Später wurde dann die amtliche Fleischbeschau eingeführt.

 

∎ Trichinen-Mikroskop │ um 1900

Das ausgestellte Reise-Lichtmikroskop wurde von dem als Trichinenschauer bestellten Schuhmacher Wilhelm Schattenberg (1873-1956) im ehemaligen Schaubezirk Merxhausen verwendet.

Die Innenseite des Kastendeckels weist aus, dass das Mikroskop von H. Schulze in Stadtoldendorf bezogen und am 05.11.(18)99 von Dr. Fischer -  Herzogliche Kreisdirektion Holzminden - für „gut“ befunden wurde.

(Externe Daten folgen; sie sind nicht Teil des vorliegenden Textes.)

(* ===== verification/Loops.v ===== *)
(** * The loops of the domains ([Run] of [internal/radio], [internal/l2], [internal/sync])

    Each domain manager has a goroutine that arms a one-shot timer, waits, and ticks when
    the timer's callback has put a token into a channel of capacity one; the synchronisation
    manager waits for bus events and holdover expiries in the same select.  The timer is
    armed at the top of every turn.  A step is a callback, a turn of the loop or the passing
    of time. *)

From S2P Require Import Prelude GoStrings GoFloat GoValue Persist Store Clock Event Path Model Reflect Reflected Hydrate Schema Oid Router Confirmed L2 Stp Sync Holdover Radio.

Section loop.
(** The state of the manager, its [Tick] at a time, and the interval. *)
Context {A : Type} (tick : time → A → A) (interval : duration).

(** [lp_timers] are the deadlines of the armed timers, newest last; the last three fields
    are histories: the times of the ticks, how many other messages the loop has taken and
    how many tokens found the channel full. *)
Record Loop : Type := mkLoop {
  lp_state : A;
  lp_now : time;
  lp_timers : list time;
  lp_token : bool;
  lp_done : bool;
  lp_ticks : list time;
  lp_others : nat;
  lp_dropped : nat;
}.

(** The top of a turn: a new timer. *)
Definition arm (l : Loop) : Loop :=
  mkLoop (lp_state l) (lp_now l) (lp_timers l ++ [(lp_now l + interval)%Z]) (lp_token l) (lp_done l) (lp_ticks l)
    (lp_others l) (lp_dropped l).

(** The call of [Tick]. *)
Definition ticked (l : Loop) : Loop :=
  mkLoop (tick (lp_now l) (lp_state l)) (lp_now l) (lp_timers l) (lp_token l) (lp_done l) (lp_ticks l ++ [lp_now l])
    (lp_others l) (lp_dropped l).

(** The start of [Run]: with an initial tick, or without. *)
Definition start (initial : bool) (now : time) (a : A) : Loop :=
  let l := mkLoop a now [] false false [] 0 0 in
  arm (if initial then ticked l else l).

Inductive loop_act : Type :=
  | LAdvance (t : time)                 (* time passes *)
  | LFire (i : nat)                     (* a callback sends its token *)
  | LTick                               (* case <-ticks *)
  | LOther (f : A → A)                  (* another case of the select *)
  | LCancel.                            (* case <-ctx.Done(): the newest timer is stopped *)

(** [None]: the step is not enabled. *)
Definition loop_step (l : Loop) (a : loop_act) : option Loop :=
  match a with
  | LAdvance t =>
      if (lp_now l <=? t)%Z
      then Some (mkLoop (lp_state l) t (lp_timers l) (lp_token l) (lp_done l) (lp_ticks l) (lp_others l) (lp_dropped l))
      else None
  | LFire i =>
      deadline ← lp_timers l !! i;
      if (deadline <=? lp_now l)%Z
      then Some (mkLoop (lp_state l) (lp_now l) (remove_at i (lp_timers l)) true (lp_done l) (lp_ticks l) (lp_others l)
                   (if lp_token l then S (lp_dropped l) else lp_dropped l))
      else None
  | LTick =>
      if lp_token l && negb (lp_done l)
      then Some (arm (ticked (mkLoop (lp_state l) (lp_now l) (lp_timers l) false false (lp_ticks l) (lp_others l) (lp_dropped l))))
      else None
  | LOther f =>
      if lp_done l then None
      else Some (arm (mkLoop (f (lp_state l)) (lp_now l) (lp_timers l) (lp_token l) false (lp_ticks l) (S (lp_others l)) (lp_dropped l)))
  | LCancel =>
      if lp_done l then None
      else Some (mkLoop (lp_state l) (lp_now l) (take (length (lp_timers l) - 1) (lp_timers l)) (lp_token l) true (lp_ticks l)
                   (lp_others l) (lp_dropped l))
  end.

Fixpoint loop_steps (l : Loop) (acts : list loop_act) : option Loop :=
  match acts with
  | [] => Some l
  | a :: acts => l ← loop_step l a; loop_steps l acts
  end.

Definition outstanding (l : Loop) : nat := length (lp_timers l) + if lp_token l then 1 else 0.

Lemma length_remove_at {B} (l : list B) i : i < length l → length (remove_at i l) = length l - 1.
Proof. intros Hi. unfold remove_at. rewrite length_app, length_take, length_drop. lia. Qed.

(** ** The timers of a loop *)

(** Every turn arms a timer and only a tick uses one up. *)
Lemma outstanding_step l a l' : (lp_done l = false → outstanding l + lp_dropped l = 1 + lp_others l) → loop_step l a = Some l' →
  lp_done l' = false → outstanding l' + lp_dropped l' = 1 + lp_others l'.
Proof.
  unfold outstanding. intros H. destruct a as [t|i| |f|]; cbn [loop_step].
  - destruct (_ <=? _)%Z; [|done]. by intros [= <-].
  - destruct (lp_timers l !! i) as [d|] eqn:Hi; [|done]. cbn [mbind option_bind]. destruct (_ <=? _)%Z; [|done].
    intros [= <-]. cbn. intros Hd. specialize (H Hd). apply lookup_lt_Some in Hi.
    rewrite length_remove_at by done. destruct (lp_token l); lia.
  - destruct (lp_token l) eqn:Ht; [|done]. destruct (lp_done l) eqn:Hd; [done|]. intros [= <-]. cbn. intros _.
    rewrite length_app. cbn. specialize (H eq_refl). lia.
  - destruct (lp_done l) eqn:Hd; [done|]. intros [= <-]. cbn. intros _. rewrite length_app. cbn. specialize (H eq_refl).
    destruct (lp_token l); lia.
  - destruct (lp_done l); [done|]. by intros [= <-].
Qed.

(** The timers add up. As long as the loop runs, the timers armed, the token waiting and the
    tokens lost are one more than the messages the loop has taken besides ticks: no turn
    leaves it without a timer, and every message that is not a tick leaves one more. *)
Theorem timers_add_up initial now a acts l : loop_steps (start initial now a) acts = Some l → lp_done l = false →
  outstanding l + lp_dropped l = 1 + lp_others l.
Proof.
  assert (∀ l0, (lp_done l0 = false → outstanding l0 + lp_dropped l0 = 1 + lp_others l0) →
    loop_steps l0 acts = Some l → lp_done l = false → outstanding l + lp_dropped l = 1 + lp_others l) as Hgen.
  { induction acts as [|x acts IH]; intros l0 H0; cbn [loop_steps]; [by intros [= <-]|].
    destruct (loop_step l0 x) as [l1|] eqn:E; [|done]. cbn. apply IH. by eapply outstanding_step. }
  apply Hgen. by destruct initial.
Qed.

(** ** Pace *)

(** Two consecutive ticks are at least the interval apart. *)
Definition paced (ticks : list time) : Prop := ∀ i t u, ticks !! i = Some t → ticks !! S i = Some u → (t + interval ≤ u)%Z.

(** The one timer or token of a loop without other messages is due after the last tick. *)
Record paced_inv (l : Loop) : Prop := {
  pi_paced : paced (lp_ticks l);
  pi_past : ∀ t, last (lp_ticks l) = Some t → (t ≤ lp_now l)%Z;
  pi_one : lp_done l = false → outstanding l = 1;
  pi_timers : ∀ d t, d ∈ lp_timers l → last (lp_ticks l) = Some t → (t + interval ≤ d)%Z;
  pi_token : ∀ t, lp_token l = true → last (lp_ticks l) = Some t → (t + interval ≤ lp_now l)%Z;
}.

Lemma paced_snoc l u : paced l → (∀ t, last l = Some t → (t + interval ≤ u)%Z) → paced (l ++ [u]).
Proof.
  intros Hp Hl i t v Ht Hv. destruct (decide (S i < length l)) as [Hlt|Hge].
  - rewrite lookup_app_l in Ht, Hv by lia. by eapply Hp.
  - assert (S i = length l) as Hi by (apply lookup_lt_Some in Hv; rewrite length_app in Hv; cbn in Hv; lia).
    rewrite lookup_app_l in Ht by lia. rewrite lookup_app_r, Hi, Nat.sub_diag in Hv by lia. injection Hv as <-.
    apply Hl. by rewrite last_lookup, <- Hi.
Qed.

Definition no_other (a : loop_act) : bool := match a with LOther _ => false | _ => true end.

Lemma paced_step l a l' : (0 ≤ interval)%Z → paced_inv l → no_other a = true → loop_step l a = Some l' → paced_inv l'.
Proof.
  intros Hpos [H1 H2 H3 H4 H5] Ha. destruct a as [t|i| |f|]; cbn [loop_step]; try done.
  - destruct (Z.leb_spec (lp_now l) t); [|done]. intros [= <-]. split; cbn; try done.
    + intros u Hu%H2. lia.
    + intros u Ht Hu. specialize (H5 u Ht Hu). lia.
  - destruct (lp_timers l !! i) as [d|] eqn:Hi; [|done]. cbn [mbind option_bind]. destruct (Z.leb_spec d (lp_now l)); [|done].
    intros [= <-]. split; cbn; try done.
    + intros Hd. specialize (H3 Hd). revert H3. unfold outstanding. cbn. apply lookup_lt_Some in Hi.
      rewrite length_remove_at by done. destruct (lp_token l); lia.
    + intros e u He%remove_at_elem Hu. by apply H4.
    + intros u _ Hu. specialize (H4 d u (list_elem_of_lookup_2 _ _ _ Hi) Hu). lia.
  - destruct (lp_token l) eqn:Ht; [|done]. destruct (lp_done l) eqn:Hd; [done|]. intros [= <-]. specialize (H3 eq_refl).
    unfold outstanding in H3. rewrite Ht in H3. assert (lp_timers l = []) as Hn by (apply nil_length_inv; lia).
    split; cbn; rewrite ?last_snoc.
    + apply paced_snoc; [done|]. intros u Hu. by apply H5.
    + intros u [= <-]. lia.
    + unfold outstanding. cbn. by rewrite Hn.
    + intros e u. rewrite Hn. intros ->%list_elem_of_singleton [= <-]. lia.
    + done.
  - destruct (lp_done l); [done|]. intros [= <-]. split; cbn; try done.
    intros e u He Hu. apply H4; [|done]. by apply (subseteq_take (length (lp_timers l) - 1)).
Qed.

(** The state is what the ticks made of it. *)
Lemma state_step l a l' a0 : no_other a = true → lp_state l = foldl (λ s t, tick t s) a0 (lp_ticks l) → loop_step l a = Some l' →
  lp_state l' = foldl (λ s t, tick t s) a0 (lp_ticks l').
Proof.
  intros Ha Hs. destruct a; cbn [loop_step]; try done.
  - destruct (_ <=? _)%Z; [|done]. by intros [= <-].
  - destruct (lp_timers l !! i); [|done]. cbn. destruct (_ <=? _)%Z; [|done]. by intros [= <-].
  - destruct (_ && _); [|done]. intros [= <-]. cbn. by rewrite foldl_app, <- Hs.
  - destruct (lp_done l); [done|]. by intros [= <-].
Qed.

(** A loop without other messages keeps its pace. Whatever delays the callbacks and the
    turns have: the ticks are at least the interval apart, there is always exactly one timer
    or token until the loop is cancelled, so that it neither stalls nor runs double, and the
    state is the initial one after exactly those ticks. *)
Theorem ticks_paced initial now a acts l : (0 ≤ interval)%Z → Forall (λ x, no_other x = true) acts →
  loop_steps (start initial now a) acts = Some l →
  paced (lp_ticks l) ∧ (lp_done l = false → outstanding l = 1) ∧ lp_state l = foldl (λ s t, tick t s) a (lp_ticks l).
Proof.
  intros Hpos Ho. assert (∀ l0, paced_inv l0 → lp_state l0 = foldl (λ s t, tick t s) a (lp_ticks l0) → loop_steps l0 acts = Some l →
    paced_inv l ∧ lp_state l = foldl (λ s t, tick t s) a (lp_ticks l)) as Hgen.
  { induction Ho as [|x acts Hx _ IH]; intros l0 H0 Hs; cbn [loop_steps]; [by intros [= <-]|].
    destruct (loop_step l0 x) as [l1|] eqn:E; [|done]. cbn. apply IH; [by eapply paced_step|by eapply state_step]. }
  intros Hl. destruct (Hgen (start initial now a)) as [[H1 _ H3 _ _] Hs]; [|by destruct initial|done|by split_and!].
  destruct initial; split; cbn; try done; try (intros i t u H H'; destruct i; done).
  - intros t [= <-]. lia.
  - intros d t ->%list_elem_of_singleton [= <-]. lia.
Qed.
End loop.

(** ** The three loops *)

Definition radio_tick (r : Router) (ctx : context) (now : time) (s : Radio.Manager) : Radio.Manager := (Radio.Tick r now ctx s).2.
Definition l2_tick (r : Router) (ctx : context) (now : time) (s : L2.Manager) : L2.Manager := (Stp.Tick r now ctx s).2.
Definition sync_tick (r : Router) (ctx : context) (draw : time → float64) (now : time) (s : Sync.Manager) : Sync.Manager :=
  (Sync.Tick r now ctx (draw now) s).2.

(** The other cases of the synchronisation loop. *)
Definition sync_received (r : Router) (ctx : context) (now : time) (e : Event) (s : Sync.Manager) : Sync.Manager :=
  (handleDomainEvent r now ctx e s).2.
Definition sync_expired (r : Router) (ctx : context) (now : time) (s : Sync.Manager) : Sync.Manager :=
  (expireHoldover r now ctx (with_channel s (sm_scheduled s) (sm_inflight s) false)).2.

Abbreviation demo_link := (Radio.New (NewMemory "" None None) true 0 (mkThresholds F64.zero F64.zero F64.zero F64.zero) F64.zero F64.zero).

Lemma ticks_paced_witness :
  let l := loop_steps (radio_tick default_router true) (rm_tickInterval demo_link) (start (radio_tick default_router true)
    (rm_tickInterval demo_link) true 0 demo_link) [LAdvance (5 * second); LFire 0; LTick] in
  (lp_ticks <$> l) = Some [0; 5 * second]%Z ∧ ∀ l0, l = Some l0 → paced (rm_tickInterval demo_link) (lp_ticks l0).
Proof.
  cbv zeta. split; [vm_compute; reflexivity|]. intros l0 Hl.
  apply (ticks_paced (radio_tick default_router true) (rm_tickInterval demo_link) true 0 demo_link
    [LAdvance (5 * second); LFire 0; LTick] l0); [vm_compute; discriminate|repeat constructor|exact Hl].
Defined.

(** The synchronisation loop arms a timer per turn and stops none: after one event the
    process ticks twice per interval, here of ten nanoseconds, and keeps doing so. *)
Example event_adds_ticks :
  let acts := [LAdvance 5; LOther (λ s, s); LAdvance 10; LFire 0; LTick; LAdvance 15; LFire 0; LTick; LAdvance 20; LFire 0; LTick;
               LAdvance 25; LFire 0; LTick; LAdvance 30; LFire 0; LTick] in
  (lp_ticks <$> loop_steps (λ _ n, S n) 10 (start (λ _ n, S n) 10 true 0 0) acts) = Some [0; 10; 15; 20; 25; 30]%Z.
Proof. reflexivity. Qed.
(** Every trap event is sent once and numbered. When the socket is open and sending
    succeeds, the packets of a run are, in the order of the events, one for each event that
    is a trap and none for the others; they carry the community, the uptime and the trap
    OID of their event as the first two bindings, at most three more, and consecutive
    request numbers modulo 2^32 after the one the sender had reached. *)
Theorem traps_numbered overflow io s ctx received :
  ts_conn s = true → (∀ p, io p = None) →
  let sent := (Run overflow io s ctx received).1 in
  Forall2 (announces overflow s) sent (filter (λ x, is_trap x = true) received) ∧
  tp_RequestID <$> sent = (λ i, u32 (ts_requests s + 1 + Z.of_nat i)) <$> seq 0 (length sent).
Proof.
  destruct s as [r start community dest conn n]. cbn [ts_conn ts_requests]. intros -> Hio. cbv zeta. revert n.
  induction received as [|[[m now] e] received IH]; intros n; [by split|]. cbn [Run]. unfold Send. rewrite filter_cons.
  change (is_trap (m, now, e)) with (negb (String.eqb (trapFor e) "")). destruct (String.eqb_spec (trapFor e) "") as [He|He]; cbn [negb ts_conn].
  - rewrite decide_False by done. specialize (IH n). destruct (Run _ _ _ _ received) as [sent s']. exact IH.
  - rewrite Hio, decide_True by done. cbn [ts_router ts_start ts_community ts_dest ts_requests].
    specialize (IH (u32 (n + 1))). destruct (Run _ _ _ _ received) as [sent s']. cbn [fst] in *. destruct IH as [IH1 IH2]. split.
    + constructor; [|exact IH1]. split; [done|]. apply (payload_length overflow (mkSender r start community dest true n)).
    + rewrite fmap_cons, IH2. cbn [length seq]. rewrite fmap_cons, <- fmap_S_seq, <- list_fmap_compose. f_equal.
      * cbn [tp_RequestID]. f_equal. lia.
      * apply list_fmap_ext. intros i x _. cbn [compose]. unfold u32. rewrite Zplus_assoc_reverse, Zplus_mod_idemp_l. f_equal. lia.
Qed.

Definition demo_sender : TrapSender :=
  with_conn (NewTrapSender (mkTrapOptions "" "" 1162 "" (Some default_router)) 0) true.
Definition demo_received : list (Memory * time * Event) :=
  (λ e, (NewMemory "" None None, (5 * second)%Z, e)) <$> rm_published demo_restored.
Definition no_fault (p : trapPacket) : option error := None.

Lemma traps_numbered_witness :
  (λ p, (tp_RequestID p, pd_Value <$> take 2 (tp_Variables p))) <$> (Run (λ _, 0%Z) no_fault demo_sender true demo_received).1 =
    [(1%Z, [ATimeTicks 500; AObjectIdentifier TrapRadioLinkDown]); (2%Z, [ATimeTicks 500; AObjectIdentifier TrapRadioLinkUp])] ∧
  Forall2 (announces (λ _, 0%Z) demo_sender) (Run (λ _, 0%Z) no_fault demo_sender true demo_received).1
    (filter (λ x, is_trap x = true) demo_received).
Proof.
  split; [vm_compute; reflexivity|].
  exact (proj1 (traps_numbered (λ _, 0%Z) no_fault demo_sender true demo_received eq_refl (λ p, eq_refl))).
Defined.

(** The clock state of a synchronisation trap is taken from the store without the conversion
    of its object, so the binding of an integer object holds a text and is sent as null,
    where the agent answers the state number. *)
Example sync_trap_state_is_null :
  (λ b, (pd_Name (toPDU b), pd_Value (toPDU b))) <$> trap_binding demo_sender (sm_mem lost_source) true "ptp/clock/state"
    = Some (EnterpriseOID +:+ ".2.1.1.0", ANull) ∧
  Get (sm_mem lost_source) true Running "ptp/clock/state" = Ok (VString PTPStateHoldoverInSpec) ∧
  ptpStateValue (VString PTPStateHoldoverInSpec) = SVal (VInt 4).
Proof. split_and!; vm_compute; reflexivity. Qed.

Zur Trichinenuntersuchung waren standardisiert weitere „Hülfsinstrumente“ vorgegeben, wie beispielsweise als Objektträger zwei „Kompressorien“ aus durch Schrauben gegeneinander zusammendrückbaren Glasplatten.

 

 

Fotografie:

© Klaus A.E. Weber, Hellental



[1] Exponat im Sammlungsbestand des HISTORISCHEN MUSEUMS HELLENTAL │ Mikroskop und Schrifttum dem Heimat- und Geschichtsverein für Heinade-Hellental-Merxhausen dankenswerterweise von Herrn Günther Schattenberg (Merxhausen) übereignet.